▸ **Saved entries**
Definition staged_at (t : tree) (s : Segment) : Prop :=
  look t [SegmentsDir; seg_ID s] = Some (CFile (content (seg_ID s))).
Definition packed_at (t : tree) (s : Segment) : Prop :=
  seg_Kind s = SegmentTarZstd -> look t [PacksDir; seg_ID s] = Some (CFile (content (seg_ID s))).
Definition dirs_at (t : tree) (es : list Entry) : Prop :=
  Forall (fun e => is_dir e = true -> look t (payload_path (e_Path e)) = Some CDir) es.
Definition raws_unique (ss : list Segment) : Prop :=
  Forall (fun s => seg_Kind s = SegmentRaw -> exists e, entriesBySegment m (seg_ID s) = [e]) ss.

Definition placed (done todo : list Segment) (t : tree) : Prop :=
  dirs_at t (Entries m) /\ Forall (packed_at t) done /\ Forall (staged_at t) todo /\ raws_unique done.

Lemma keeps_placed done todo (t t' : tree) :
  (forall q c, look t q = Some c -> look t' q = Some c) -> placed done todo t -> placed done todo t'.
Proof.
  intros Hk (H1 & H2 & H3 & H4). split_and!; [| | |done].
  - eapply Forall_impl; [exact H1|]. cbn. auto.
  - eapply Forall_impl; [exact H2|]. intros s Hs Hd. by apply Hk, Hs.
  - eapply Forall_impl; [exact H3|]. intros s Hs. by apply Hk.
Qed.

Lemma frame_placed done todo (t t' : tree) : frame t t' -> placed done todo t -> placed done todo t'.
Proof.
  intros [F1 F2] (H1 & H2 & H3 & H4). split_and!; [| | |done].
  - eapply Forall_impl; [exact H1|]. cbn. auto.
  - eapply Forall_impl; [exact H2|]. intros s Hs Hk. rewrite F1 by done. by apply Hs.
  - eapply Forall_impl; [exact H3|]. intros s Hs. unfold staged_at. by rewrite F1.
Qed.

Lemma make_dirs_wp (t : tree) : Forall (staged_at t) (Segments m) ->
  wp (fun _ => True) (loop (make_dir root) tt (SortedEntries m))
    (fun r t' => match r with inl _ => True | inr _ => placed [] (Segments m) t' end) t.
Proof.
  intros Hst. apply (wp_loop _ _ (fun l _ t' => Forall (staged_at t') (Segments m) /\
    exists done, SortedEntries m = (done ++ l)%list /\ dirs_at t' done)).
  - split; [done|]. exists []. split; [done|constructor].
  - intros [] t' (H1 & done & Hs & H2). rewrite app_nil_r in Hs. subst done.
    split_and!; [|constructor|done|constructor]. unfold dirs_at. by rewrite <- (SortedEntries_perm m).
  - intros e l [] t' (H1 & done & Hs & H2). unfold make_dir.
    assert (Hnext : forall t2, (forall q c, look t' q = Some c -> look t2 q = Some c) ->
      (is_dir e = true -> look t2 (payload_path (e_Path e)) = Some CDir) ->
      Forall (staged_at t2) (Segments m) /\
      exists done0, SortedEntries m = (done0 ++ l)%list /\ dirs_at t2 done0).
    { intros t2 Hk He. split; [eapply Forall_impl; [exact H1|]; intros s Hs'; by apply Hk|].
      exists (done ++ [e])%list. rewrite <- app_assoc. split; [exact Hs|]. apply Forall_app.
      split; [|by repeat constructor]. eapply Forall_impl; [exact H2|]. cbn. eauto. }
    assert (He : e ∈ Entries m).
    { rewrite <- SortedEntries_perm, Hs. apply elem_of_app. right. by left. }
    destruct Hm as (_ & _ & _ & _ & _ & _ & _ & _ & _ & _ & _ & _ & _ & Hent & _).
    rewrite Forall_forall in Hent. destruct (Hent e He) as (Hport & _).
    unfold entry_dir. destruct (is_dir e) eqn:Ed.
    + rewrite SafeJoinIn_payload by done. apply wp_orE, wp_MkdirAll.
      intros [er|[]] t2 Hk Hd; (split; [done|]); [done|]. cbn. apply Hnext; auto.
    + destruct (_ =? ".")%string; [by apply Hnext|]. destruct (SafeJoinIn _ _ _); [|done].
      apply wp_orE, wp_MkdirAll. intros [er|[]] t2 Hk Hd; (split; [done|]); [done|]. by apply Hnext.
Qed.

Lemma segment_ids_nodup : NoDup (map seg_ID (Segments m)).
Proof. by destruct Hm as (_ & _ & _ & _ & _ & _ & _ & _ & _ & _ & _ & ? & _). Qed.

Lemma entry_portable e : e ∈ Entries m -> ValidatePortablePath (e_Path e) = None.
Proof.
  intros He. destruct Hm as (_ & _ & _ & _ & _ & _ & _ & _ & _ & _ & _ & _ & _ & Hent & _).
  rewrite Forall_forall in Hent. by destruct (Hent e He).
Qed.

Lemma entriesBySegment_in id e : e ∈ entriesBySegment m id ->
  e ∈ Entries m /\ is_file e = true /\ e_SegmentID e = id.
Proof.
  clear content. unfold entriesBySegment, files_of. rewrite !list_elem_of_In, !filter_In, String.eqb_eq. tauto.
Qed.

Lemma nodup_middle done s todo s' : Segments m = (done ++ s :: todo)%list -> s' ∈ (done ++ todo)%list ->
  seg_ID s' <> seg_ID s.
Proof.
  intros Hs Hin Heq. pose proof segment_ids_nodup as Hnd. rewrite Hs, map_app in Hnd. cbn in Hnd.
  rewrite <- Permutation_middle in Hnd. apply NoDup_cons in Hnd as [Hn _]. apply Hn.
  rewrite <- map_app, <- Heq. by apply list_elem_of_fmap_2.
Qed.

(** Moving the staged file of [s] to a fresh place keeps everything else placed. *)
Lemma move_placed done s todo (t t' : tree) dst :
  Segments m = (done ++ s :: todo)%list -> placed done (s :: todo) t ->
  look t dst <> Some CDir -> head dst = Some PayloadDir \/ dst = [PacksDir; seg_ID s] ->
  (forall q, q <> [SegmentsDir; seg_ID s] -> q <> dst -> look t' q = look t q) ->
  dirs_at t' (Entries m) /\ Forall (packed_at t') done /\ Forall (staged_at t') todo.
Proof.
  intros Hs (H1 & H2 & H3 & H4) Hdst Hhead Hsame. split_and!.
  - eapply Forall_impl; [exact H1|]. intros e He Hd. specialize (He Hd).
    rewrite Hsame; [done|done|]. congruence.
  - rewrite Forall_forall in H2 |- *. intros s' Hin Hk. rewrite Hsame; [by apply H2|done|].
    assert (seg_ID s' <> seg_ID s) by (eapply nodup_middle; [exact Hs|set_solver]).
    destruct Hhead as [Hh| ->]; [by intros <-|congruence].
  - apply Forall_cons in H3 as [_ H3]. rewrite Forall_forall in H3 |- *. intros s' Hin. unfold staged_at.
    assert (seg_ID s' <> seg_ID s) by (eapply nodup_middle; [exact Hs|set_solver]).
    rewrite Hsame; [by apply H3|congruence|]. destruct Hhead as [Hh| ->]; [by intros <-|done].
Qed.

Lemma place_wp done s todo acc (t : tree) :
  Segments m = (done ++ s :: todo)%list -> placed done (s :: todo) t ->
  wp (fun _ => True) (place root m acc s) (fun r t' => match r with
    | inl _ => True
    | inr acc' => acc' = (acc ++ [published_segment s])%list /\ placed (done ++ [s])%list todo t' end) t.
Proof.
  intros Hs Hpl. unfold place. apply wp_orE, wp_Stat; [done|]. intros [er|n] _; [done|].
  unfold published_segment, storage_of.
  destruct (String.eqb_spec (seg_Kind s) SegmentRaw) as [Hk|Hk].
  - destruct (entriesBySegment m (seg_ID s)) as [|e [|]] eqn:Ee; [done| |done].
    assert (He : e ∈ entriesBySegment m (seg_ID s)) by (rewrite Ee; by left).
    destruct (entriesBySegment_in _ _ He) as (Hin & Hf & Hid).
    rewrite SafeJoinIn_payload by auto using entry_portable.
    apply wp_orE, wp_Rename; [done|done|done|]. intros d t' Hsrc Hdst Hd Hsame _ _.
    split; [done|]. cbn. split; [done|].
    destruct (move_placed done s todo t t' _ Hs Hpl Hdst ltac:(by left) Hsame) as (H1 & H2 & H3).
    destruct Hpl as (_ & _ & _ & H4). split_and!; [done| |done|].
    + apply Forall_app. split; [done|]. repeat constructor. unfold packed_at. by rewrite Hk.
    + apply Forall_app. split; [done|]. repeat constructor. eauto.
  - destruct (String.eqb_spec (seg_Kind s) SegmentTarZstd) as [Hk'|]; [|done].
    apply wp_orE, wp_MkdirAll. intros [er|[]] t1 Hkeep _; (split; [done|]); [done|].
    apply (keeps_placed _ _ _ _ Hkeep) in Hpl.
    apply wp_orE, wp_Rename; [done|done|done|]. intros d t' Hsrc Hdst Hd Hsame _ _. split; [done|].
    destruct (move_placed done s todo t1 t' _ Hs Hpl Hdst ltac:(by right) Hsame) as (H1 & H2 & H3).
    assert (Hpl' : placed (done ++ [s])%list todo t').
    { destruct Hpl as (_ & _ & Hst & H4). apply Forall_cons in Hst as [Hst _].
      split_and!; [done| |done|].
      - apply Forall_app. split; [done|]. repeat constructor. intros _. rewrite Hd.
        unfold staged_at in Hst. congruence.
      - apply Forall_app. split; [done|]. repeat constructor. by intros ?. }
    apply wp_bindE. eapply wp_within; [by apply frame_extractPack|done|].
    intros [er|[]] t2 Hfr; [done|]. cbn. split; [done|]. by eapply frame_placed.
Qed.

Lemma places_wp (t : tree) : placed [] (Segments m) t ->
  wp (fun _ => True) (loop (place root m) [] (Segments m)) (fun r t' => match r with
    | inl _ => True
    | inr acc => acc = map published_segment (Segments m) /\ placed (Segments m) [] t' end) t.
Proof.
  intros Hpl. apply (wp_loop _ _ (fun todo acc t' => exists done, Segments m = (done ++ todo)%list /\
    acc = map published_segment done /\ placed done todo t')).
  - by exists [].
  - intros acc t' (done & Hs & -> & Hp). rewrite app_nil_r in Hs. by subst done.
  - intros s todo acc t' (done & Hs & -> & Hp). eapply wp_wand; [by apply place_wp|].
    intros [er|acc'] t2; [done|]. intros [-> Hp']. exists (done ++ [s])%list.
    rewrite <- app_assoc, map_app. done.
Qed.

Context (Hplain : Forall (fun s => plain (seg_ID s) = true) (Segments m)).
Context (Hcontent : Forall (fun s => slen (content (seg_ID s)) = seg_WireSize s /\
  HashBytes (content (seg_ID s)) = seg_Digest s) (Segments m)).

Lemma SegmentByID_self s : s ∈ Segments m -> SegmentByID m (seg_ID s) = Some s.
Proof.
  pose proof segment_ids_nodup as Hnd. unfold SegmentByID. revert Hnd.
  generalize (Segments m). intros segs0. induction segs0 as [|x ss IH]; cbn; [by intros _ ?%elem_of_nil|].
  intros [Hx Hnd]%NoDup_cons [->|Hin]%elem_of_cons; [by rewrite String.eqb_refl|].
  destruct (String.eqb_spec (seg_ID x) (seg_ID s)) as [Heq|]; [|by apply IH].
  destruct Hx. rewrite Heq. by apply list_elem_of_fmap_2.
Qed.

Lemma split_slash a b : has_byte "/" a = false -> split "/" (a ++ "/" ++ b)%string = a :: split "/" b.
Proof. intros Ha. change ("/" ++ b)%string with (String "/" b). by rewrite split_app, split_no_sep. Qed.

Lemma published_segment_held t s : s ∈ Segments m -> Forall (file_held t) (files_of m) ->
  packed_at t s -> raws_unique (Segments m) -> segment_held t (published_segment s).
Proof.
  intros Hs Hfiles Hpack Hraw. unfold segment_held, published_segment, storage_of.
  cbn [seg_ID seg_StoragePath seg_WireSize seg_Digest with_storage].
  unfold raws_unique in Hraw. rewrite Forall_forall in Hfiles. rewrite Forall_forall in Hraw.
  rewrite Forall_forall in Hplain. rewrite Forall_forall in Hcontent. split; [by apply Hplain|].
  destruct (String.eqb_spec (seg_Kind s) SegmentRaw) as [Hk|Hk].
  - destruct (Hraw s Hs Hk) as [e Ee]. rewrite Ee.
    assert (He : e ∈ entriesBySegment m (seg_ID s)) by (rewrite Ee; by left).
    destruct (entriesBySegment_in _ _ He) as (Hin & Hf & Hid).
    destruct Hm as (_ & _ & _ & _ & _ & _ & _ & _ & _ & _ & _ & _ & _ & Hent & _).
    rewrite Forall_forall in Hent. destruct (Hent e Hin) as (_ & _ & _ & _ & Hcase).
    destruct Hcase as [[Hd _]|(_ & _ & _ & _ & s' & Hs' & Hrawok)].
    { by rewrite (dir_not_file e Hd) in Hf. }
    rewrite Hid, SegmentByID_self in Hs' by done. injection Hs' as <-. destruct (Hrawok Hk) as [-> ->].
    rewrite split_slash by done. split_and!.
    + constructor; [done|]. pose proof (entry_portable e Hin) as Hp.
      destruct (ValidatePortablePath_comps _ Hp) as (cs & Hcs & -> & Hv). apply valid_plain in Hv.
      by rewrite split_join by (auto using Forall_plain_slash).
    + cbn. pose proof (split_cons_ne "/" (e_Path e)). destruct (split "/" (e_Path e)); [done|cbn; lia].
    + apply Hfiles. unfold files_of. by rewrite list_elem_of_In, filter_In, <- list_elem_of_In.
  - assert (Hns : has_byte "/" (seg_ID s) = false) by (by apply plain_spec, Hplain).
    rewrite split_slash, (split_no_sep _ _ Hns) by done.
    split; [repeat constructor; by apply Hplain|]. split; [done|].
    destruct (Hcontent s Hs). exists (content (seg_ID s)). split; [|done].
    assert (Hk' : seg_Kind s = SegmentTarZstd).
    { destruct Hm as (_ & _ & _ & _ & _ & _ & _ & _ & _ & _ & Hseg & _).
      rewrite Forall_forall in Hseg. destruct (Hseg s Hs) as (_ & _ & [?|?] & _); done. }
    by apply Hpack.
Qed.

▸ **HOW TO COMPLETE THIS TASK**
Identify the lines above that contain the word "Hseg", then copy them.

▸ **SOLUTION**
    { destruct Hm as (_ & _ & _ & _ & _ & _ & _ & _ & _ & _ & Hseg & _).
      rewrite Forall_forall in Hseg. destruct (Hseg s Hs) as (_ & _ & [?|?] & _); done. }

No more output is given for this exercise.